Financial liability (or part of financial liability) is derecognized from the company's balance sheet when obligation specified in the contract is discharged or cancelled or expired.
iv) Offsetting
Financial assets and Financial liabilities are offset and the net amount is presented in the balance sheet when, and only when, the company has legally enforceable right to set-off the amount and it intends, either to settle them on a net basis or to realize the asset and settle the liability simultaneously.
j. Income taxes
The tax expense for the period comprises of current tax and deferred income tax. Tax is recognized in the statement of profit and loss, except to the extent that it relates to items recognized in other comprehensive income or in equity. In which case, the tax is also recognized in other comprehensive income or equity.
i) Current Tax
Current tax assets and liabilities are measured at the amount expected to be recovered from or paid to the income tax authorities, based on tax rates and laws that are enacted at balance sheet date.
ii) Deferred Tax
Deferred tax is recognized on temporary differences between carrying amounts of assets and liabilities in financial statements and the corresponding tax bases used in computation of taxable profit.

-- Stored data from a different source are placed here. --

(** * freedictionaryapi.clients.base_async_client

    A shallow embedding of [BaseAsyncDictionaryApiClient]: the three fetch
    coroutines ([fetch_json], [fetch_parser], [fetch_word]) written over the
    abstract transport [fetch_api_response] and over the helpers the class
    inherits or imports ([_generate_url], [_analyze_response],
    [DictionaryApiParser], [logger]).

    A coroutine is a state-and-exception computation; [await] is sequencing.
    The state holds the client object ([self]), everything outside of it
    (network, log handlers, ...) and the history of the calls made by the
    code of this class, in the order they were made. *)

From Stdlib Require Import String ZArith List Bool Lia.
Import ListNotations.
Local Open Scope string_scope.
Local Open Scope Z_scope.

Set Implicit Arguments.

(** ** Decoded JSON bodies ([typing.Any] as produced by [response.json()]) *)

#[warnings="-register-all"]
Inductive Json : Type :=
| JNull
| JBool (b : bool)
| JInt (n : Z)
| JFloat (literal : string)
| JStr (s : string)
| JList (items : list Json)
| JObject (fields : list (string * Json)).

(** [dict.get]-like lookup of a key in the fields of a JSON object. *)
Fixpoint json_field (key : string) (fields : list (string * Json)) : option Json :=
  match fields with
  | [] => None
  | (k, v) :: rest => if String.eqb k key then Some v else json_field key rest
  end.

(** ** Outcomes of a call: a returned value or a raised exception *)

Inductive Outcome (Exc A : Type) : Type :=
| Returned (a : A)
| Raised (e : Exc).

Arguments Returned {Exc A} a.
Arguments Raised {Exc A} e.

(** ** The client *)

Section AsyncClient.

(** [Self]: the fields of the client object; [World]: what lives outside
    of it; [Exc]: exception objects; [LanguageCodes]: the enum of
    [..languages]; [DictionaryApiParser], [Word]: the classes of
    [..parsers] and [..types]. *)
Variables Self World Exc LanguageCodes DictionaryApiParser Word : Type.

(** The calls the class makes to its collaborators. *)
Inductive Call : Type :=
| CallGenerateUrl (word : string) (language_code : option LanguageCodes)
| CallLoggerInfo (message : string)
| CallFetchApiResponse (url : string)
| CallAnalyzeResponse (url : string) (response_status_code : Z) (json_response : Json)
| CallDictionaryApiParser (json_response : Json)
| CallParserWord (parser : DictionaryApiParser).

Definition is_fetch_api_response (c : Call) : bool :=
  match c with CallFetchApiResponse _ => true | _ => false end.

(** How many times the transport primitive occurs in a history. *)
Definition transport_calls (h : list Call) : nat :=
  List.length (List.filter is_fetch_api_response h).

Record Run : Type := mkRun {
  client : Self;
  world : World;
  calls : list Call
}.

(** A coroutine body: runs from a state to an outcome and a state. *)
Definition Coroutine (A : Type) : Type := Run -> Outcome Exc A * Run.

Definition ret {A} (a : A) : Coroutine A := fun r => (Returned a, r).

Definition bind {A B} (m : Coroutine A) (k : A -> Coroutine B) : Coroutine B :=
  fun r =>
    match m r with
    | (Returned a, r') => k a r'
    | (Raised e, r') => (Raised e, r')
    end.

(** A method of the client: may read and write [self] and the world,
    and may raise.  While an awaited method is suspended other tasks may
    run: what they do is part of what the method does to the state. *)
Definition Method (A : Type) : Type := Self -> World -> Outcome Exc A * Self * World.

Definition record (c : Call) (r : Run) : Run :=
  {| client := client r; world := world r; calls := calls r ++ [c] |}.

(** [await self.m(...)]: the call is entered, then the method runs. *)
Definition call_method {A} (c : Call) (m : Method A) : Coroutine A :=
  fun r =>
    let '(o, self', world') := m (client r) (world r) in
    (o, {| client := self'; world := world'; calls := calls r ++ [c] |}).

(** A call of a side-effect free function. *)
Definition call_pure {A} (c : Call) (o : Outcome Exc A) : Coroutine A :=
  fun r => (o, record c r).

(** [logger.<level>(message)]: acts on the world only and returns [None]. *)
Definition call_logger (c : Call) (emit : World -> World) : Coroutine unit :=
  fun r =>
    (Returned tt,
     {| client := client r; world := emit (world r); calls := calls r ++ [c] |}).

(** *** Collaborators *)

(** What [BaseDictionaryApiClientInterface] provides to this class.

    Modelled from the spec: [_generate_url] and [_analyze_response] are
    defined in [base_client_interface], outside this module.  The URL
    builder has no side effect (it may read the client): it returns the
    url and the language code actually used, or raises when it refuses
    its input; the response analyzer returns the body or raises (and
    logs). *)
Class BaseDictionaryApiClientInterface : Type := {
  _generate_url :
    Self -> string -> option LanguageCodes -> Outcome Exc (string * LanguageCodes);
  _analyze_response : string -> Z -> Json -> Method Json
}.

(** The abstract method of the class: the transport primitive. *)
Class AsyncTransport : Type := {
  fetch_api_response : string -> Method (Z * Json)
}.

(** Modelled from the spec: [DictionaryApiParser] (of [..parsers], outside
    this module) is built from a decoded body and exposes a [word]
    property; parsing is pure and may fail. *)
Class ParserClass : Type := {
  DictionaryApiParser_init : Json -> Outcome Exc DictionaryApiParser;
  DictionaryApiParser_word : DictionaryApiParser -> Outcome Exc Word
}.

(** The module-level [logger] and the [repr] used by the f-string. *)
Class Logging : Type := {
  logger_info : string -> World -> World;
  repr_str : string -> string;
  repr_language_code : LanguageCodes -> string
}.

Context {interface : BaseDictionaryApiClientInterface}
        {parsers : ParserClass}
        {logging : Logging}.

Declare Scope coroutine_scope.
Delimit Scope coroutine_scope with coroutine.

Notation "x <- m ;; k" := (bind m (fun x => k))
  (at level 100, m at next level, right associativity) : coroutine_scope.
Notation "' p <- m ;; k" := (bind m (fun x => let 'p := x in k))
  (at level 100, p pattern, m at next level, right associativity) : coroutine_scope.
Notation "m ;; k" := (bind m (fun _ => k))
  (at level 100, right associativity) : coroutine_scope.

Local Open Scope coroutine_scope.

(** [self._generate_url(word, language_code)] *)
Definition self_generate_url (word : string) (language_code : option LanguageCodes)
  : Coroutine (string * LanguageCodes) :=
  fun r => call_pure (CallGenerateUrl word language_code)
                     (_generate_url (client r) word language_code) r.

(** The f-string of the [logger.info] call of [fetch_json]. *)
Definition request_log_message (word : string) (language_code : LanguageCodes) (url : string)
  : string :=
  ("Send request to API with word " ++ repr_str word
    ++ " and language code " ++ repr_language_code language_code
    ++ ". URL: " ++ repr_str url ++ ".")%string.

Definition self_logger_info (message : string) : Coroutine unit :=
  call_logger (CallLoggerInfo message) (logger_info message).

(** [self._analyze_response(url, response_status_code, json_response)] *)
Definition self_analyze_response (url : string) (response_status_code : Z) (json_response : Json)
  : Coroutine Json :=
  call_method (CallAnalyzeResponse url response_status_code json_response)
              (_analyze_response url response_status_code json_response).

(** [DictionaryApiParser(json_response)] *)
Definition new_DictionaryApiParser (json_response : Json) : Coroutine DictionaryApiParser :=
  call_pure (CallDictionaryApiParser json_response) (DictionaryApiParser_init json_response).

(** [parser.word] *)
Definition parser_word (parser : DictionaryApiParser) : Coroutine Word :=
  call_pure (CallParserWord parser) (DictionaryApiParser_word parser).

(** The signature shared by the three fetch methods. *)
Definition Fetch (R : Type) : Type := string -> option LanguageCodes -> Coroutine R.

(** The state in which the transport is entered: the url has been built
    and the request has been logged. *)
Definition request_logged (word : string) (language_code : option LanguageCodes)
  (url : string) (resolved : LanguageCodes) (r : Run) : Run :=
  {| client := client r;
     world := logger_info (request_log_message word resolved url) (world r);
     calls := calls r ++ [CallGenerateUrl word language_code;
                          CallLoggerInfo (request_log_message word resolved url)] |}.

(** What a caller can see of a finished call: the outcome, the client and
    the world (the history is bookkeeping). *)
Definition visible {A} (x : Outcome Exc A * Run) : Outcome Exc A * Self * World :=
  (fst x, client (snd x), world (snd x)).

(** A method that leaves the client object as it found it. *)
Definition preserves_client {A} (m : Method A) : Prop :=
  forall self w, snd (fst (m self w)) = self.

(** A method whose outcome is a function of its arguments alone. *)
Definition deterministic {A} (m : Method A) : Prop :=
  forall self1 w1 self2 w2, fst (fst (m self1 w1)) = fst (fst (m self2 w2)).

Section Transport.

Context {transport : AsyncTransport}.

(** [await self.fetch_api_response(url)] *)
Definition self_fetch_api_response (url : string) : Coroutine (Z * Json) :=
  call_method (CallFetchApiResponse url) (fetch_api_response url).

Definition fetch_json : Fetch Json := fun word language_code =>
  '(url, language_code) <- self_generate_url word language_code ;;
  self_logger_info (request_log_message word language_code url) ;;
  '(response_status_code, json_response) <- self_fetch_api_response url ;;
  analyzed_response <- self_analyze_response url response_status_code json_response ;;
  ret analyzed_response.

Definition fetch_parser : Fetch DictionaryApiParser := fun word language_code =>
  json_response <- fetch_json word language_code ;;
  parser <- new_DictionaryApiParser json_response ;;
  ret parser.

Definition fetch_word : Fetch Word := fun word language_code =>
  parser <- fetch_parser word language_code ;;
  word <- parser_word parser ;;
  ret word.

End Transport.

End AsyncClient.

Arguments CallGenerateUrl {LanguageCodes DictionaryApiParser} word language_code.
Arguments CallLoggerInfo {LanguageCodes DictionaryApiParser} message.
Arguments CallFetchApiResponse {LanguageCodes DictionaryApiParser} url.
Arguments CallAnalyzeResponse {LanguageCodes DictionaryApiParser}
  url response_status_code json_response.
Arguments CallDictionaryApiParser {LanguageCodes DictionaryApiParser} json_response.
Arguments CallParserWord {LanguageCodes DictionaryApiParser} parser.
Arguments mkRun {Self World LanguageCodes DictionaryApiParser} client world calls.

(** ** Helpers of the classes this one builds on *)

(** Modelled from the spec: the exception classes of the library (its
    error taxonomy; they are defined outside this module), with the
    failures of a transport and Python's own [ValueError]. *)
Inductive ApiException : Type :=
| WordNotFoundError (url : string)
| DictionaryApiError (status_code : Z) (url : string) (message : Json)
| ParsingError (detail : string)
| UnsupportedLanguageError (identifier : string)
| TransportError (detail : string)
| ValueError (detail : string).

Section SpecModel.

Variables Self World LanguageCodes : Type.

(** The logging hook of the response analyzer (outcome, url, status). *)
Variable log_outcome : string -> Z -> World -> World.

(** The registry's [default()] and the endpoint of a word in a language. *)
Variable default_language_code : LanguageCodes.
Variable api_url : string -> LanguageCodes -> string.

(** Modelled from the spec: the generic text of an error without message. *)
Definition generic_error_message : string := "unexpected error".
(** When both loops run at least once, the first thing they do is a run
    of the update, on the next batch of the train iterator. *)
Lemma fit_loops_first verbose locals (w : world) a w' t i p :
  1 <= epochs cfg -> 1 <= iterations ->
  train_pos (sess w) = Some i -> variables (sess w) = Some p ->
  fit_loops verbose locals w = (Ok a, w', t) ->
  exists rec t2,
    train_records i = Some rec /\
    t = EvNext Train i
          :: EvRun FUpdateTrainLoss (loss p (batch_images rec) (labels rec)) :: t2.
Proof.
  intros He Hs Hi Hp Heq. unfold fit_loops, range in Heq.
  destruct (Z.to_nat (epochs cfg)) as [|e'] eqn:Ee; [lia|].
  destruct (Z.to_nat iterations) as [|s'] eqn:Es; [lia|].
  simpl in Heq.
  apply bind_ok in Heq. destruct Heq as (a1 & w1 & t1 & t2 & Hinner & _ & ->).
  apply bind_ok in Hinner. destruct Hinner as (a2 & w2 & t3 & t4 & Hstep & _ & ->).
  unfold fit_step in Hstep.
  apply bind_ok in Hstep. destruct Hstep as (l & w3 & t5 & t6 & Hrun & _ & ->).
  pose proof (post_run _ _ _ _ _ _ (run_update_spec w i Hi) Hrun) as Hspec.
  simpl in Hspec. destruct Hspec as (rec & p' & Hrec & Hp' & -> & -> & _).
  assert (p' = p) by congruence. subst p'.
  exists rec. eexists. split; [exact Hrec|].
  rewrite <- !app_assoc. simpl. reflexivity.
Qed.

(** C10. A call of [fit] that returns has, before entering the epoch
    loop, run the training loss once without an update: that run takes
    batch 0 of the train iterator and shows the loss of the fresh
    parameters.  So when the loops run at all, the first update takes
    batch 1, the second batch, still from the fresh parameters.  Over the
    call the train iterator yields the batches 0, 1, ..., E*S, that is
    E*S + 1 of them for E epochs of S steps, for E*S updates. *)
Theorem fit_consumes_one_extra_batch :
  forall (verbose : bool) (w : world) w' t,
    fit verbose w = (Ok tt, w', t) ->
    (exists rec0 t1,
        train_records 0%nat = Some rec0 /\
        t = EvBest inf :: EvSession :: EvInitIter Train :: EvInitIter Valid
              :: EvGlobalInit :: EvNext Train 0
              :: EvRun FTrainLoss
                   (loss (fresh_params (rng w)) (batch_images rec0) (labels rec0))
              :: t1 /\
        (1 <= epochs cfg -> 1 <= iterations ->
         exists rec1 t2,
           train_records 1%nat = Some rec1 /\
           t1 = EvNext Train 1
                  :: EvRun FUpdateTrainLoss
                       (loss (fresh_params (rng w)) (batch_images rec1) (labels rec1))
                  :: t2)) /\
    train_batches t = seq 0 (Z.to_nat (epochs cfg) * Z.to_nat iterations + 1) /\
    length (updates t) = (Z.to_nat (epochs cfg) * Z.to_nat iterations)%nat /\
    (0 <= epochs cfg -> 0 <= iterations ->
     Z.of_nat (length (train_batches t)) = epochs cfg * iterations + 1 /\
     Z.of_nat (length (updates t)) = epochs cfg * iterations).
Proof.
  intros verbose w w' t Heq. unfold fit in Heq.
  apply bind_ok in Heq. destruct Heq as ([] & w1 & t1 & t2 & He & Hws & ->).
  unfold emit in He. injection He as <- <-.
  unfold with_session in Hws.
  match type of Hws with context [?body (set_sess w fresh_session)] =>
    destruct (body (set_sess w fresh_session)) as [[r wb] tb] eqn:Hb end.
  injection Hws as -> -> <-.
  apply bind_ok in Hb. destruct Hb as ([] & wa & ta & ta' & Ha & Hb & ->).
  unfold sess_run_initializer in Ha. injection Ha as <- <-.
  apply bind_ok in Hb. destruct Hb as ([] & wb' & tb & tb' & Ha & Hb & ->).
  unfold sess_run_initializer in Ha. injection Ha as <- <-.
  apply bind_ok in Hb. destruct Hb as ([] & wc & tc & tc' & Ha & Hb & ->).
  unfold global_variables_initializer in Ha. injection Ha as <- <-.
  apply bind_ok in Hb. destruct Hb as (l0 & w4 & t4 & t5 & Hrun & Hb & ->).
  apply bind_ok in Hb. destruct Hb as (a & w5 & t6 & t7 & Hloops & Hret & ->).
  unfold ret in Hret. injection Hret as <- <-.
  match type of Hrun with sess_run _ _ ?w3 = _ =>
    pose proof (post_run _ _ _ _ _ _ (run_train_loss_spec w3 0%nat eq_refl) Hrun) as Hspec
  end.
  simpl in Hspec. destruct Hspec as (rec0 & p & Hrec0 & Hp & -> & -> & Hvars & Hpos).
  injection Hp as <-.
  pose proof (post_run _ _ _ _ _ _ (advances_fit_loops verbose _ w4 1%nat Hpos) Hloops)
    as Hadv.
  simpl in Hadv. destruct Hadv as (_ & Hbatches & Hupd).
  assert (Hb : train_batches
                 ([EvBest inf] ++ EvSession
                    :: ([EvInitIter Train] ++ [EvInitIter Valid] ++ [EvGlobalInit]
                        ++ [EvNext Train 0;
                            EvRun FTrainLoss
                              (loss (fresh_params (rng w)) (batch_images rec0) (labels rec0))]
                        ++ t6 ++ []) ++ [EvClose])
               = seq 0 (Z.to_nat (epochs cfg) * Z.to_nat iterations + 1)).
  { simpl. rewrite app_nil_r, train_batches_app, Hbatches. simpl.
    rewrite app_nil_r, Nat.add_comm. reflexivity. }
  assert (Hu : length (updates
                 ([EvBest inf] ++ EvSession
                    :: ([EvInitIter Train] ++ [EvInitIter Valid] ++ [EvGlobalInit]
                        ++ [EvNext Train 0;
                            EvRun FTrainLoss
                              (loss (fresh_params (rng w)) (batch_images rec0) (labels rec0))]
                        ++ t6 ++ []) ++ [EvClose]))
               = (Z.to_nat (epochs cfg) * Z.to_nat iterations)%nat).
  { simpl. rewrite app_nil_r, updates_app, length_app, Hupd. simpl. lia. }
  split; [|split; [exact Hb | split; [exact Hu|]]].
  - exists rec0. eexists. split; [exact Hrec0|]. split; [simpl; reflexivity|].
    intros He Hs.
    destruct (fit_loops_first verbose _ w4 a w5 t6 1%nat _ He Hs Hpos Hvars Hloops)
      as (rec1 & t2 & Hrec1 & ->).
    exists rec1. eexists. split; [exact Hrec1|]. simpl. reflexivity.
  - intros He Hs. rewrite Hb, Hu, length_seq. split; nia.
Qed.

Deferred tax liabilities and assets are measured at tax rates that are expected to apply in the period in which the liability is settled or the assets realized, based on tax rates (and tax laws) that have been enacted or substantively enacted by end of the reporting period. The carrying amount of deferred tax liabilities and assets are reviewed at the end of each reporting period
k. Inventories
Construction materials are valued at lower of cost or net realizable value, on the basis of weighted average method after providing for obsolescence and other losses, where considered necessary. Cost of inventory comprises all costs of purchase, duties, taxes (other than those subsequently recoverable from tax authorities) and all other costs incurred in bringing the inventory to their present location and condition.
Work-in-progress represents cost incurred directly in respect of construction activity and indirect construction cost to the extent to which the expenditure is related to the construction or incidental thereto is valued at lower of cost or net realizable value
Amount of work in progress certified / billed in the subsequent year is pro-rated for the year under review, based on number of days involved.
Stocks of stores and scaffolding have been valued at cost or net realizable value, whichever is lower having regard to the life of such material used.
Stock of raw materials is valued at cost or net realizable value, whichever is lower.
Finished goods are valued at cost or market value, whichever is lower.
l. Cash and cash equivalents
Cash and cash equivalents comprise of cash on hand, balances with banks, short-term deposits and short-term, highly liquid investments that are readily convertible to known amounts of cash and which are subject to an insignificant risk of changes in value and having original maturity of three months or less.
m. Equity instruments
An equity instrument is a contract that evidences residual interest in the assets of the company after deducting all of its liabilities.